Of the YouTubers I meet, Kuhl seems the most out of place. He is, by YouTuber standards, relatively old. He gets flustered and is inclined to introversion. He sometimes is mystified by the whole cult of YouTube.
“It’s funny. I never thought I was going to be 29 years old and travel on a tour bus where I literally wore an animal onesie onstage seven nights in a row and hugged 150 kids, every day, and took pictures with them,” he says.
Earlier, I was in a studio overlooking the 101, watching the two record an episode of Psychobabble, and was struck by one of Oakley’s throwaway phrases, his “passion for YouTube.” At lunch, he tells me what makes YouTube special: the thrill of seeing others in the community rise to fame.
This may be true. More accurately, as with anyone who pursues fame, watching oneself rise is probably more thrilling. The consumer product sold on YouTube isn’t music or fashion; it’s connectedness. It’s the passion for marketing oneself and an infatuation with acceptance.
“No one is above anyone else in the YouTube community,” Oakley says. “I’m right there with you, and there’s no hierarchy. I want this to be a space that’s safe, supportive, and productive. That’s the mentality I try to foster. I don’t know about the other YouTubers.”

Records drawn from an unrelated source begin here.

Lemma run_keeps (I : State -> Prop) (V : Event -> Prop) :
  (forall st ev, I st -> V ev -> I (state_of (step st ev))) ->
  forall (evs : list Event) (st : State),
    I st -> Forall V evs -> I (run st evs).
Proof.
  intros Hstep evs. induction evs as [|ev r IH]; intros st HI HV; simpl.
  - exact HI.
  - inversion HV as [|? ? Hev Hr]; subst.
    apply IH; [apply Hstep; assumption | exact Hr].
Qed.

Lemma Forall_True {A} (l : list A) : Forall (fun _ => True) l.
Proof. induction l; constructor; trivial. Qed.

Lemma step_at_member (i : Z) :
  (0 <= i < Z.of_nat (length zoomSteps))%Z -> InA Qeq (step_at i) zoomSteps.
Proof.
  intro Hi. unfold step_at. apply In_InA; [apply Q_Setoid|].
  apply nth_In. lia.
Qed.

Lemma indexOf_from_bound (x : Q) (l : list Q) : forall i : Z,
  (indexOf_from x l i < i + Z.of_nat (length l))%Z \/
  indexOf_from x l i = (-1)%Z.
Proof.
  induction l as [|y r IH]; intro i; [right; reflexivity|].
  cbn [indexOf_from length]. destruct (Qeq_bool y x); [left; lia|].
  destruct (IH (i + 1)%Z) as [H|H]; [left; lia|right; exact H].
Qed.

Lemma indexOf_lt_length (x : Q) (l : list Q) :
  (indexOf x l < Z.of_nat (length l))%Z.
Proof.
  unfold indexOf. destruct (indexOf_from_bound x l 0) as [H|H]; lia.
Qed.

Lemma step_on_steps (st : State) (ev : Event) :
  on_steps st -> discrete ev -> on_steps (state_of (step st ev)).
Proof.
  unfold on_steps. intros [Hs Hz] Hev.
  assert (Hup : forall i, (0 <=? i)%Z && (i <? Z.of_nat (length zoomSteps) - 1)%Z = true ->
                          InA Qeq (step_at (i + 1)) zoomSteps).
  { intros i Hi. apply andb_true_iff in Hi. destruct Hi as [H0 H1].
    apply Z.leb_le in H0. apply Z.ltb_lt in H1. apply step_at_member. lia. }
  assert (Hdown : (0 <? indexOf (scale st) zoomSteps)%Z = true ->
                  InA Qeq (step_at (indexOf (scale st) zoomSteps - 1)) zoomSteps).
  { intros Hi. apply Z.ltb_lt in Hi. apply step_at_member.
    pose proof (indexOf_lt_length (scale st) zoomSteps). lia. }
  destruct ev; try contradiction; open_step; break_step; cbn;
    try (split; assumption); try (split; apply Hup; assumption);
    try (split; apply Hdown; assumption);
    try (split; apply Hdown; reflexivity).
Qed.

(** Stepping stays on the steps: when the scale and the zoom control hold
    members of the zoom step list, they still do after every event of a
    sequence that has no pinch move and selects only options of the
    control. *)
Theorem discrete_zoom_stays_on_steps (st : State) (evs : list Event) :
  on_steps st -> Forall discrete evs -> Forall on_steps (trace st evs).
Proof.
  intros H Hall.
  apply (trace_keeps on_steps discrete); [|exact H|exact Hall].
  intros s ev Hs Hev. apply step_on_steps; assumption.
Qed.

Lemma nth_error_nonempty {A} (l : list A) (k : nat) (x : A) :
  nth_error l k = Some x -> l <> [].
Proof. intros H ->. destruct k; discriminate H. Qed.

Lemma step_buffer_held (st : State) (ev : Event) :
  buffer_held st -> buffer_held (state_of (step st ev)).
Proof.
  unfold buffer_held. intros [Hl Hd].
  destruct ev; open_step; break_step; cbn in *;
    split; intros;
    try first [ congruence
          | apply Hl; first [assumption | eapply nth_error_nonempty; eassumption]
          | apply Hd; congruence
          | exfalso; apply Hd; [discriminate | reflexivity]
          | exfalso; apply Hl; [assumption | reflexivity] ].
Qed.

(** A document is never shown without its bytes: from the initial state,
    after any sequence of events, a loaded document implies a held buffer,
    and then the [r] key without modifiers always issues a reload of that
    buffer. *)
Theorem shown_document_can_be_reloaded (sel : Q) (retain : bool) (evs : list Event) :
  forall d : Doc, pdfDoc (run (init sel retain) evs) = Some d ->
  exists data : Bytes,
    pdfData (run (init sel retain) evs) = Some data /\
    keydown (plain_key "r") (run (init sel retain) evs)
    = Done (loadPDF data (run (init sel retain) evs)) [].
Proof.
  intros d D.
  assert (H : buffer_held (run (init sel retain) evs)).
  { apply (run_keeps buffer_held (fun _ => True)).
    - intros s ev Hs _. apply step_buffer_held, Hs.
    - split; intro H; exfalso; apply H; reflexivity.
    - apply Forall_True. }
  destruct H as [_ H].
  destruct (pdfData (run (init sel retain) evs)) as [data|] eqn:B.
  - exists data. split; [reflexivity|].
    unfold keydown. rewrite D. simpl. rewrite B. reflexivity.
  - exfalso. apply H; [rewrite D; discriminate|reflexivity].
Qed.

Lemma step_loaded (st : State) (ev : Event) (d : Doc) :
  pdfDoc st = Some d ->
  exists st' out d',
    step st ev = Done st' out /\ pdfDoc st' = Some d' /\
    (rejections st' <= rejections st + (if is_decode_failure ev then 1 else 0))%nat.
Proof.
  intro D.
  destruct ev; open_step; break_step; cbn in *; try congruence;
    do 3 eexists; (split; [reflexivity|]); cbn; (split; [try eassumption; reflexivity|]); lia.
Qed.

For Oakley, as for all YouTubers, the future is unclear. As fast as the Internet creates celebrities, it even more quickly tears them down or, worse, forgets about them. It gets awkward when I bring this up.
“I like the feeling of being competitive with myself. I’m fortunate that I love my business. It allows me to be myself, and people are attracted to that. But I do treat it professionally, and I do approach everything from a business standpoint,” Oakley says.
The bottom line of marketing is deception. When you sell something as being “real,” what are you selling? If there’s another side to Oakley, we are not going to see it. Oakley masterfully guards those things about himself that are complex, easily misunderstood, and ripe for exploitation.
In the ruthlessly optimistic universe we call social media, where personal branding is a blood sport, who wouldn’t?